» PROMPT
Return the lines below that carry the word "TimedOut".

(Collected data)

(** C16: notifications are handed out once and in order.  Whatever threads
    publish, subscribe, wait, wake up and time out, in every reachable state
    the notifications posted are exactly those waiters returned with and
    those still pending; per namespace waiters got the oldest ones, in the order
    of publication; and a waiter got one of its own namespace. *)
Theorem notifications_fifo s :
  reachable throws s →
  posted s ≡ₚ received s ++ pending_ (chan s) ∧
  (∀ ns, of_ns ns (posted s) = of_ns ns (taken s) ++ of_ns ns (pending_ (chan s))) ∧
  (∀ i ns n, waiters s !! i = Some (Woken ns n) → n_namespaceId n = ns ∧ n ∈ posted s).
Proof.
  intros [Hf _ Hp Hr Hn _]%inv_reachable. assert (posted s ≡ₚ received s ++ pending_ (chan s)) as Hall.
  { by rewrite Hr. }
  split_and!; [done..|]. intros i ns n Hi. split; [exact (Hn i _ Hi)|].
  rewrite Hall. apply elem_of_app. left. apply list_elem_of_omap.
  exists (Woken ns n). split; [|done]. apply list_elem_of_fmap. exists (i, Woken ns n).
  by rewrite elem_of_map_to_list.
Qed.

(** Catching up loses nothing.  A client that asks for what it missed after
    release [last] gets every notification ever published for the namespace
    with a later release id, in order of publication, also one whose
    publication was cut short by a callback that threw. *)
Theorem missed_complete s ns last :
  reachable throws s →
  getMissedNotifications ns last (chan s)
  = (Ret (filter (λ n, last < n_releaseId n) (of_ns ns (published s))), chan s).
Proof.
  intros [_ Hh _ _ _ _]%inv_reachable. unfold getMissedNotifications. rewrite <- Hh. unfold at_key.
  by destruct (history_ (chan s) !! ns).
Qed.

(** C37: no wake-up is lost.  In every reachable state, a thread inside
    [waitForNotification] for whose namespace a posted notification has not been taken
    is not blocked on the condition variable: it has been notified since, without a
    spurious wake-up or the time-out, and its next evaluation of the predicate returns
    the oldest such notification; nor can its call end by the time-out then. *)
Theorem no_lost_wakeup s i ns :
  reachable throws s → waiters s !! i = Some (Asleep ns) →
  of_ns ns (posted s) ≠ of_ns ns (taken s) →
  i ∉ cv_ (chan s) ∧
  (∃ n l c', of_ns ns (posted s) = of_ns ns (taken s) ++ n :: l ∧
    wait_once i ns (chan s) = (Ret (Some n), c')) ∧
  ∀ s', step throws s s' → waiters s' !! i ≠ Some (TimedOut ns).
Proof.
  intros [Hf _ _ _ _ Hb]%inv_reachable Hi Hne. rewrite Hf in Hne |- *.
  pose proof (take_pending_spec ns (pending_ (chan s))) as Hspec.
  assert (of_ns ns (pending_ (chan s)) ≠ []) as Hpend by (intros E; by rewrite E, app_nil_r in Hne).
  destruct (take_pending ns (pending_ (chan s))) as [[n l]|] eqn:Et; [|done].
  split_and!; [intros Hin; by apply Hpend, (Hb i _ Hi)| |].
  - destruct Hspec as (_ & _ & -> & _). eexists n, _, _. split; [done|].
    unfold wait_once, wait_check, mbind, M_bind. by rewrite Et.
  - assert (∀ r c', evaluated i ns (chan s) r c' → r ≠ None) as Hev.
    { intros r c' [_ Ep _] ->. destruct Ep as [Ep _]. congruence. }
    intros s' Hstep Hi'. destruct Hstep as [? ? s c' E|? s c' E|m s c' E|m s c' E|j ns' s r c' Hj E
      |j ns' s r c' Hj _ E|j ns' s r c' Hj E|j ns' s r c' Hj E]; cbn in Hi'; try congruence;
      (destruct (decide (j = i)) as [->|]; [|rewrite lookup_insert_ne in Hi' by done; congruence]);
      rewrite lookup_insert_eq in Hi'; destruct r; cbn in Hi'; simplify_eq.
    eapply (Hev None c'); [|done]. eapply unblocked_evaluated; [|exact E]. eauto using wait_check_evaluated.
Qed.

(** A wait that times out does so only when every notification posted for its
    namespace has been taken by a waiter. *)
Corollary timeout_means_drained s s' i ns :
  reachable throws s → step throws s s' →
  waiters s !! i = Some (Asleep ns) → waiters s' !! i = Some (TimedOut ns) →
  of_ns ns (posted s) = of_ns ns (taken s).
Proof.
  intros [Hf _ _ _ _ _]%inv_reachable Hstep Hi Hi'. rewrite Hf.
  pose proof (take_pending_spec ns (pending_ (chan s))) as Hspec.
  destruct Hstep as [? ? s c' E|? s c' E|m s c' E|m s c' E|j ns' s r c' Hj E
    |j ns' s r c' Hj _ E|j ns' s r c' Hj E|j ns' s r c' Hj E]; cbn in Hi'; try congruence;
    (destruct (decide (j = i)) as [->|]; [|rewrite lookup_insert_ne in Hi' by done; congruence]);
    rewrite lookup_insert_eq in Hi'; destruct r; cbn in Hi'; simplify_eq.
  apply (unblocked_evaluated _ (λ c, wait_check_evaluated i ns c _ _)) in E as [_ [Ep _] _].
  rewrite Ep in Hspec. by rewrite Hspec, app_nil_r.
Qed.

(** Subscribers are called.  Publishing calls the callbacks subscribed to
    the namespace, in order of subscription, and no others; if none throws,
    all of them, and the notification is posted; if one throws, those up
    to it, the exception leaves [publish], and the notification is in
    the history but is not posted to waiters. *)
Theorem publish_calls_subscribers n (cbs : list Callback) (c : channel Callback) :
  subscribers_ c !! n_namespaceId n = None →
  match (_ ← subscribe_all (n_namespaceId n) cbs; publish throws n) c with
  | (o, c') =>
    (∃ made rest, cbs = made ++ rest ∧ calls c' = calls c ++ ((λ cb, (cb, n)) <$> made) ∧
      (o = Ret () → rest = [] ∧ pending_ c' = pending_ c ++ [n]) ∧
      (o ≠ Ret () → pending_ c' = pending_ c ∧
        ∃ cb, last made = Some cb ∧ throws cb n = true)) ∧
    (o = Ret () ↔ ∀ cb, cb ∈ cbs → throws cb n = false) ∧
    at_key (history_ c') (n_namespaceId n) = at_key (history_ c) (n_namespaceId n) ++ [n]
  end.
Proof.
  intros Hnone. destruct (subscribe_all_spec (n_namespaceId n) cbs c) as (subs & Hsub & Hat).
  unfold mbind, M_bind. rewrite Hsub, publish_spec. cbn. rewrite Hat.
  assert (at_key (subscribers_ c) (n_namespaceId n) = []) as -> by (unfold at_key; by rewrite Hnone).
  cbn.
  destruct (called_prefix throws cbs n) as (rest & Hcbs & Hend).
  assert (existsb (λ cb, throws cb n) cbs = false ↔ ∀ cb, cb ∈ cbs → throws cb n = false) as Hex.
  { clear. induction cbs as [|cb cbs IH]; cbn; [set_solver|].
    rewrite orb_false_iff, IH. set_solver. }
  split; [|split].
  - exists (called throws cbs n), rest. split_and!; [done|done|..];
      destruct (existsb _ cbs); cbn; naive_solver.
  - rewrite <- Hex. destruct (existsb _ cbs); cbn; naive_solver.
  - unfold at_key at 1. by rewrite lookup_insert_eq.
Qed.
End theorems.

(** ** Witnesses *)
Definition quiet (_ : nat) (_ : Notification) : bool := false.
Definition note1 : Notification := mkNotification "ns" 7 ["k"] 0.

(** A waiter falls asleep, a notification is published, the waiter wakes up. *)
Definition sys_asleep : system (Callback := nat) :=
  mkSystem (wait_once 0 "ns" new_channel).2 (<[0%nat := Asleep "ns"]> ∅) [] [] [].
Definition sys_posted : system (Callback := nat) :=
  mkSystem (publish quiet note1 (chan sys_asleep)).2 (<[0%nat := Asleep "ns"]> ∅) [note1] [note1] [].
Definition sys_woken : system (Callback := nat) :=
  mkSystem (wait_once 0 "ns" (chan sys_posted)).2
    (<[0%nat := Woken "ns" note1]> (<[0%nat := Asleep "ns"]> ∅)) [note1] [note1] [note1].
Definition sys_timed_out : system (Callback := nat) :=
  mkSystem (unblock 0 (chan sys_asleep)).2 (<[0%nat := TimedOut "ns"]> (<[0%nat := Asleep "ns"]> ∅)) [] [] [].

Lemma sys_asleep_reachable : reachable quiet sys_asleep.
Proof. apply rtc_once. by apply (step_wait quiet 0 "ns" init None (wait_once 0 "ns" new_channel).2). Qed.

Lemma sys_posted_reachable : reachable quiet sys_posted.
Proof.
  unfold reachable. transitivity sys_asleep; [apply sys_asleep_reachable|].
  apply rtc_once. by apply (step_publish quiet note1 sys_asleep (publish quiet note1 (chan sys_asleep)).2).
Qed.

Lemma sys_woken_reachable : reachable quiet sys_woken.
Proof.
  unfold reachable. transitivity sys_posted; [apply sys_posted_reachable|].
  apply rtc_once. apply (step_wake quiet 0 "ns" sys_posted (Some note1)
    (wait_once 0 "ns" (chan sys_posted)).2); [done| |done]. by intros ?%elem_of_empty.
Qed.

Lemma notifications_fifo_witness :
  posted sys_woken ≡ₚ received sys_woken ++ pending_ (chan sys_woken) ∧
  (∀ ns, of_ns ns (posted sys_woken)
    = of_ns ns (taken sys_woken) ++ of_ns ns (pending_ (chan sys_woken))) ∧
  (∀ i ns n, waiters sys_woken !! i = Some (Woken ns n) →
    n_namespaceId n = ns ∧ n ∈ posted sys_woken).
Proof. apply (notifications_fifo quiet). apply sys_woken_reachable. Defined.

Lemma missed_complete_witness :
  getMissedNotifications "ns" 3 (chan sys_woken)
  = (Ret (filter (λ n, 3 < n_releaseId n) (of_ns "ns" (published sys_woken))), chan sys_woken).
Proof. apply (missed_complete quiet). apply sys_woken_reachable. Defined.

Lemma timeout_means_drained_witness :
  of_ns "ns" (posted sys_asleep) = of_ns "ns" (taken sys_asleep).
Proof.
  apply (timeout_means_drained quiet sys_asleep sys_timed_out 0 "ns").
  - apply sys_asleep_reachable.
  - by apply (step_timeout quiet 0 "ns" sys_asleep None (unblock 0 (chan sys_asleep)).2).
  - reflexivity.
  - reflexivity.
Defined.

(** The waiter was blocked before the publication, and is not after it. *)
Lemma no_lost_wakeup_witness :
  0%nat ∈ cv_ (chan sys_asleep) ∧
  0%nat ∉ cv_ (chan sys_posted) ∧
  (∃ n l c', of_ns "ns" (posted sys_posted) = of_ns "ns" (taken sys_posted) ++ n :: l ∧
    wait_once 0 "ns" (chan sys_posted) = (Ret (Some n), c')) ∧
  ∀ s', step quiet sys_posted s' → waiters s' !! 0%nat ≠ Some (TimedOut "ns").
Proof.
  split; [set_solver|].
  apply (no_lost_wakeup quiet sys_posted 0 "ns"); [apply sys_posted_reachable|reflexivity|].
  vm_compute. discriminate.
Defined.

Lemma publish_calls_subscribers_witness :
  let throws (cb : nat) (_ : Notification) := bool_decide (cb = 2%nat) in
  match (_ ← subscribe_all "ns" [1%nat; 2%nat; 3%nat]; publish throws note1) new_channel with
  | (o, c') =>
    (∃ made rest, [1%nat; 2%nat; 3%nat] = made ++ rest ∧
      calls c' = [] ++ ((λ cb, (cb, note1)) <$> made) ∧
      (o = Ret () → rest = [] ∧ pending_ c' = [] ++ [note1]) ∧
      (o ≠ Ret () → pending_ c' = [] ∧ ∃ cb, last made = Some cb ∧ throws cb note1 = true)) ∧
    (o = Ret () ↔ ∀ cb, cb ∈ [1%nat; 2%nat; 3%nat] → throws cb note1 = false) ∧
    at_key (history_ c') "ns" = [] ++ [note1]
  end.
Proof.
  intros throws. apply (publish_calls_subscribers throws note1 [1%nat; 2%nat; 3%nat] new_channel).
  reflexivity.
Defined.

» FINISHED TASK
  ∀ s', step throws s s' → waiters s' !! i ≠ Some (TimedOut ns).
  waiters s !! i = Some (Asleep ns) → waiters s' !! i = Some (TimedOut ns) →
  mkSystem (unblock 0 (chan sys_asleep)).2 (<[0%nat := TimedOut "ns"]> (<[0%nat := Asleep "ns"]> ∅)) [] [] [].
  ∀ s', step quiet sys_posted s' → waiters s' !! 0%nat ≠ Some (TimedOut "ns").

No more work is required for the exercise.